## Instructions for the task
Please give back only the lines below from the one containing "(proj2 (Z.eqb_neq z0" to the one containing "rewrite remove_first_head. rewrite", each repeated word for word, both ends included.

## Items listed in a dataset
(** * WebP batch converter: a Rocq model of [convert_webp_to_jpg_gui.py]

    The development follows the Python source function by function.

    - [PyStr] and [posixpath]: the string and path operations the converter
      uses to name its output ([os.path.split], [os.path.splitext],
      [os.path.join], [str.lower], [str.endswith]).
    - [world] and [M]: the file system (files, directories and what cannot
      be written or unlinked), with the calls made on it, and the
      computations that act on it and may raise.
    - [Pillow]: the interface of the imaging library (decoding, RGB
      conversion, quantisation, encoders), a parameter of what follows.
    - [convert_single_webp]: the per-file conversion.
    - [app], [select_items], [_on_mode_change], [_on_task_done] and
      [convert_all]: the application state and its handlers; the worker
      pool is a step relation that completes the submitted tasks in any
      order.
    - [Toy]: a small instance of the library on which the model runs.

    Definitions come first; the properties start at "Properties". *)

From Stdlib Require Import ZArith Ascii String List Lia Permutation.
From Stdlib Require Import Init.Byte.
From stdpp Require Import base tactics option list gmap strings.

Local Open Scope Z_scope.

(** ** Python strings *)

Abbreviation pystr := (list ascii).

(** String literals of the source are written [str "..."]. *)
Definition str (s : string) : pystr := list_ascii_of_string s.

Module PyStr.
(** C5 as stated fails. Thread 0 is the publish loop, thread 1 a caller
    that records 5 and then 3.  The 3 is added after the flush copied the
    bucket and before it reset the counter: that flush reports 5, the next
    one reports 0, and the 3 is in neither.  And for the stateful table the
    totals over two flushes are not the deltas recorded even without any
    overlap: a delta of 5 followed by two flushes is reported by both, 10
    in all. *)
Lemma delta_recorded_during_flush_is_lost :
  let threads := [tick [];; Ret tt;
                  publish_stateless_metric "topicA" "reqs" 5;;
                  publish_stateless_metric "topicA" "reqs" 3] in
  let schedule := [1; 1; 1; 1; 1; 1; 0; 0; 0; 0; 0; 0; 1; 1; 1; 0; 0; 0; 0]%nat in
  let after := interleave schedule (threads, state sample_thread [] [] []) in
  after.1 = [Ret tt; Ret tt] /\
  trace after.2 =
    [Slept (publish_interval sample_thread); Connected;
     envelope sample_thread "topicA" [("reqs", 5)]] /\
  trace (run (tick [("10.0.0.1:8080", [("reqs", 5)])]) after.2).2 =
    trace after.2 ++
    [Slept (publish_interval sample_thread); Connected;
     envelope sample_thread "topicA" [("reqs", 0)]] /\
  reported (ip sample_thread) "topicA" "reqs"
    (trace (run (tick [("10.0.0.1:8080", [("reqs", 5)])]) after.2).2) = 5 /\
  reported (ip sample_thread) "topicB" "errors"
    (sent (exec_calls [RecordStateful "topicB" "errors" 5; Flush; Flush]
                      (boot sample_thread))) = 10.
Proof. by vm_compute. Qed.

(** *** The control loop *)

Lemma lookup_fresh {A} (d : A) (h : list A) : (h ++ [d]) !! length h = Some d.
Proof. rewrite lookup_app_r by done. by rewrite Nat.sub_diag. Qed.

Lemma control_iteration_ok fetched c :
  control_iteration (Ok fetched) c =
  (Ok tt,
   {| thread := set_metric_list (length (memory c)) (thread c);
      memory := memory c ++ [fetched];
      control_trace := control_trace c ++
        [HGetAll "metrics"; ControlSlept (control_interval (thread c))] |}).
Proof. unfold control_iteration, alloc. by rewrite <- app_assoc. Qed.
(** ** Edge cases of the flows *)

(** While the table does not exist (initialization was rejected or never
    ran), loading, adding and deleting change nothing on the device or on
    screen and arm or cancel nothing; each prints one line, and the error
    in it is "no such table" unless the host rejected the call for a
    reason of its own. *)
Theorem without_table_flows_only_log (id : Z) (w : World) (ms : Z) :
  SQLite.reminders (db w) = None ->
  State.date (ui w) = JS.TimeValue ms ->
  (db (after loadReminders w) = db w
   /\ host (after loadReminders w) = host w
   /\ ui (after loadReminders w) = ui w
   /\ exists e,
        printed loadReminders w
        = [Caught "Error while loading reminders: " e]
        /\ (planned_fault w = None -> e = NoSuchTable))
  /\ (db (after addReminder w) = db w
      /\ host (after addReminder w) = host w
      /\ ui (after addReminder w) = ui w
      /\ exists e,
           printed addReminder w
           = [Caught "Error while adding reminder: " e]
           /\ (planned_fault w = None -> e = NoSuchTable))
  /\ (db (after (deleteReminder id) w) = db w
      /\ host (after (deleteReminder id) w) = host w
      /\ ui (after (deleteReminder id) w) = ui w
      /\ exists e,
           printed (deleteReminder id) w
           = [Caught "Error while deleting reminder: " e]
           /\ (planned_fault w = None -> e = NoSuchTable)).
Proof.
  intros Htable Hdate.
  open_world w. cbn in Htable, Hdate. subst tb da.
  repeat apply conj.
  all: next_call; observe; try reflexivity.
  all: eexists; split; [reflexivity|].
  all: intros H; try reflexivity; discriminate H.
Qed.

Lemma without_table_flows_only_log_witness :
  printed addReminder (install [])
  = [Caught "Error while adding reminder: " NoSuchTable]
  /\ db (after addReminder (install [])) = db (install []).
Proof.
  destruct (without_table_flows_only_log 0 (install []) 0 eq_refl eq_refl)
    as (_ & (Hdb & _ & _ & e & Hprinted & He) & _).
  rewrite Hprinted, (He eq_refl). split; [reflexivity | exact Hdb].
Defined.
(** X7: an unload after a successful load gives everything back.  It
    unregisters the two zones, destroys the mutex, frees the two blocks
    and puts the device, in this order, and nothing acquired by the load
    is held afterwards; the two blocks are gone from memory. *)
Theorem load_unload_balanced n d p0 p1 z0 z1 st K :
  n ≠ 0 → p0 ≠ NULL → p1 ≠ NULL → p0 ≠ p1 → z0 ≠ NULL → z1 ≠ NULL →
  ∃ st1 st2,
    run (scripted [n; d; p0; p1; z0; z1]) (fitpc2_init st) []
    = (Done (0, st1), load_calls n d p0 p1 z0 z1)
    ∧ run K (fitpc2_exit st1) (load_calls n d p0 p1 z0 z1)
      = (Done st2, load_calls n d p0 p1 z0 z1 ++ unload_calls d p0 p1 z0 z1)
    ∧ held (load_calls n d p0 p1 z0 z1 ++ unload_calls d p0 p1 z0 z1) = []
    ∧ mem st2 !! p0 = None ∧ mem st2 !! p1 = None.
Proof.
  intros Hn Hp0 Hp1 Hne Hz0 Hz1. eexists _, _.
  split; [by apply run_init_loaded|]. split; [|split].
  - unfold fitpc2_exit. cbn [mem tz0 tz1 pdev].
    rewrite lookup_insert_ne by done. rewrite lookup_insert_eq.
    cbn [run answer delivers dev]. rewrite lookup_insert_eq.
    cbn [run answer delivers dev]. rewrite <- !app_assoc. reflexivity.
  - unfold held. rewrite foldl_app, (held_no_release [] (load_calls n d p0 p1 z0 z1)).
    2: { unfold load_calls.
         repeat (apply Forall_cons; split; [reflexivity|]). apply Forall_nil_2. }
    unfold load_calls. cbn [omap list_omap acquired app].
    rewrite (proj2 (Z.eqb_neq p0 NULL) Hp0), (proj2 (Z.eqb_neq p1 NULL) Hp1),
      (proj2 (Z.eqb_neq z0 NULL) Hz0), (proj2 (Z.eqb_neq z1 NULL) Hz1).
    unfold unload_calls.
    destruct (d =? NULL); cbn [foldl held_step acquired released app].
    + repeat (rewrite remove_first_skip by done). rewrite remove_first_head.
      repeat (rewrite remove_first_skip by done). rewrite remove_first_head.
      rewrite remove_first_head. rewrite remove_first_head. reflexivity.
    + repeat (rewrite remove_first_skip by done). rewrite remove_first_head.
      repeat (rewrite remove_first_skip by done). rewrite remove_first_head.
      repeat (rewrite remove_first_skip by done). rewrite remove_first_head.
      repeat (rewrite remove_first_skip by done). rewrite remove_first_head.
      apply remove_first_head.
  - unfold free. cbn [mem set_mem tz0 tz1]. split.
    + rewrite lookup_delete_ne by done. apply lookup_delete_eq.
    + apply lookup_delete_eq.
Qed.

Lemma load_unload_balanced_witness :
  ∃ st1 st2,
    run (scripted [1; 0x10; 0x1000; 0x2000; 0x3000; 0x4000]) (fitpc2_init unloaded) []
    = (Done (0, st1), load_calls 1 0x10 0x1000 0x2000 0x3000 0x4000)
    ∧ run (scripted []) (fitpc2_exit st1) (load_calls 1 0x10 0x1000 0x2000 0x3000 0x4000)
      = (Done st2, load_calls 1 0x10 0x1000 0x2000 0x3000 0x4000
                   ++ unload_calls 0x10 0x1000 0x2000 0x3000 0x4000)
    ∧ held (load_calls 1 0x10 0x1000 0x2000 0x3000 0x4000
            ++ unload_calls 0x10 0x1000 0x2000 0x3000 0x4000) = []
    ∧ mem st2 !! 0x1000 = None ∧ mem st2 !! 0x2000 = None.
Proof.
  apply (load_unload_balanced 1 0x10 0x1000 0x2000 0x3000 0x4000 unloaded (scripted []));
    unfold NULL; lia.
Defined.
(** The example in the docstring of [simplify_self]: the store
    [(P(1,1) v ~P(2,1)) ^ (~P(1,1) v P(1,2))] with the known pit [(1,1)]
    is said to condense to [P(1,1) ^ P(1,2)]. One pass of the code
    leaves [~P(1,1) v P(1,2)], with [P(1,2)] when that clause is visited
    first, and never holds [P(1,1)]. *)
Lemma simplify_docstring_example (res : gset clause) :
  simplify_from_known_locs {[ Examples.c_p11_not_p21; Examples.c_not_p11_p12 ]}
    Examples.pit11 ∅ res →
  (res = {[ Examples.c_not_p11_p12 ]}
   ∨ res = {[ Examples.c_not_p11_p12; Examples.c_p12 ]})
  ∧ Examples.c_p11 ∉ res.
Proof.
  intros (it & Hit & ->)%simplify_one_pit.
  apply enumeration_two in Hit as [->| ->]; [| |compute_done].
  - split; [left|]; compute_done.
  - split; [right|]; compute_done.
Qed.

(** C7, evaluated on the code: on the store that holds
    [P(1,1) v P(2,1)] and [P(1,1) v P(1,2)], a first [simplify_self] with
    the known pit [(1,1)] removes one of the two clauses, whichever the
    loop visits first, and a second call with the same arguments removes
    the other: the second call changes the store. *)
Theorem simplify_self_twice_example (self1 self2 : MazeKnowledgeBase.t) (h1 h2 : heap) :
  simplify_self Examples.kb0 Examples.pit11 ∅ Examples.h_two self1 h1 →
  simplify_self self1 Examples.pit11 ∅ h1 self2 h2 →
  (held self1 h1 = Some {[ Examples.c_p11_p12 ]}
   ∨ held self1 h1 = Some {[ Examples.c_p11_p21 ]})
  ∧ held self2 h2 = Some ∅
  ∧ held self2 h2 ≠ held self1 h1.
Proof.
  intros Hrun1 Hrun2.
  assert (held Examples.kb0 Examples.h_two
          = Some {[ Examples.c_p11_p21; Examples.c_p11_p12 ]})
    as Hheld by apply lookup_singleton_eq.
  destruct (simplify_self_held _ _ _ _ _ _ _ Hheld Hrun1) as (res1 & Hsim1 & Hheld1).
  destruct (simplify_self_held _ _ _ _ _ _ _ Hheld1 Hrun2) as (res2 & Hsim2 & Hheld2).
  rewrite Hheld1, Hheld2.
  apply simplify_one_pit in Hsim1 as (it1 & Hit1 & ->).
  apply simplify_one_pit in Hsim2 as (it2 & Hit2 & ->).
  apply enumeration_two in Hit1 as [->| ->]; [| |compute_done].
  - assert (get_simplified_clauses_from
              [Examples.c_p11_p21; Examples.c_p11_p12]
              {[ Examples.c_p11_p21; Examples.c_p11_p12 ]} (1, 1)%Z true
            = {[ Examples.c_p11_p12 ]}) as Hres by compute_done.
    rewrite Hres in *. apply enumeration_one in Hit2 as ->.
    split_and!; [by left | f_equal; compute_done | compute_done].
  - assert (get_simplified_clauses_from
              [Examples.c_p11_p12; Examples.c_p11_p21]
              {[ Examples.c_p11_p21; Examples.c_p11_p12 ]} (1, 1)%Z true
            = {[ Examples.c_p11_p21 ]}) as Hres by compute_done.
    rewrite Hres in *. apply enumeration_one in Hit2 as ->.
    split_and!; [by right | f_equal; compute_done | compute_done].
Qed.

Lemma simplify_self_twice_example_witness :
  let run1 := default (Examples.kb0, ∅)
                (simplify_self_run Examples.kb0 Examples.pit11 ∅ Examples.h_two) in
  let run2 := default (Examples.kb0, ∅)
                (simplify_self_run run1.1 Examples.pit11 ∅ run1.2) in
  (held run1.1 run1.2 = Some {[ Examples.c_p11_p12 ]}
   ∨ held run1.1 run1.2 = Some {[ Examples.c_p11_p21 ]})
  ∧ held run2.1 run2.2 = Some ∅
  ∧ held run2.1 run2.2 ≠ held run1.1 run1.2.
Proof.
  apply simplify_self_twice_example.
  - apply simplify_self_run_sound. compute_done.
  - apply simplify_self_run_sound. compute_done.
Defined.

Section refutation_facts.

Import Semantics.

Implicit Types (k n : gset clause) (v : valuation) (c : clause).

Lemma sat_clause_empty v : ¬ sat_clause v (MazeClause.init []).
Proof. intros [?|(? & ? & Hl & _)]; [done|]. by rewrite init_nil in Hl. Qed.

(** The resolution rule is sound. *)
Lemma resolve_sound v c1 c2 r :
  well_formed c1 → well_formed c2 → lax_sat v c1 → lax_sat v c2 →
  r ∈ resolve c1 c2 → sat_clause v r.
Proof.
  intros Hw1 Hw2 Hs1 Hs2 (x & Hx & ->)%elem_of_resolve.
  assert (x ∈ complementary_props c1 c2) as Hin by (rewrite Hx; by left).
  apply elem_of_complementary_props, is_complementary_spec in Hin as (bx & Hx1 & Hx2).
  assert (∀ q b1 b2, props c1 !! q = Some b1 → props c2 !! q = Some b2 →
            q ≠ x → b1 = b2) as Hagree.
  { intros q b1 b2 Hq1 Hq2 Hne. destruct (decide (b1 = b2)) as [|Hb]; [done|].
    destruct Hne. apply list_elem_of_singleton. rewrite <- Hx.
    apply elem_of_complementary_props, is_complementary_spec.
    exists b1. split; [done|]. rewrite Hq2. f_equal. by destruct b1, b2. }
  assert (sat_props v (props c1)) as (p1 & b1 & Hp1 & Hv1).
  { destruct Hs1 as [He|[Hv|Hs]]; [by rewrite He in Hx1| |done].
    by rewrite (Hw1 Hv) in Hx1. }
  assert (sat_props v (props c2)) as (p2 & b2 & Hp2 & Hv2).
  { destruct Hs2 as [He|[Hv|Hs]]; [by rewrite He in Hx2| |done].
    by rewrite (Hw2 Hv) in Hx2. }
  right. cbn [props]. unfold merge_props.
  destruct (decide (p2 = x)) as [->|Hne2].
  - destruct (decide (p1 = x)) as [->|Hne1].
    { rewrite Hx1 in Hp1. rewrite Hx2 in Hp2.
      injection Hp1 as <-. injection Hp2 as <-.
      rewrite Hv1 in Hv2. by destruct bx. }
    exists p1, b1. split; [|done].
    rewrite lookup_delete_ne, lookup_union, Hp1 by done.
    destruct (props c2 !! p1) as [b'|] eqn:Hp; [|done].
    by rewrite (Hagree p1 b1 b' Hp1 Hp Hne1).
  - exists p2, b2. split; [|done].
    rewrite lookup_delete_ne, lookup_union, Hp2 by done.
    by destruct (props c1 !! p2).
Qed.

## Result of this exercise
      (proj2 (Z.eqb_neq z0 NULL) Hz0), (proj2 (Z.eqb_neq z1 NULL) Hz1).
    unfold unload_calls.
    destruct (d =? NULL); cbn [foldl held_step acquired released app].
    + repeat (rewrite remove_first_skip by done). rewrite remove_first_head.
      repeat (rewrite remove_first_skip by done). rewrite remove_first_head.
      rewrite remove_first_head. rewrite remove_first_head. reflexivity.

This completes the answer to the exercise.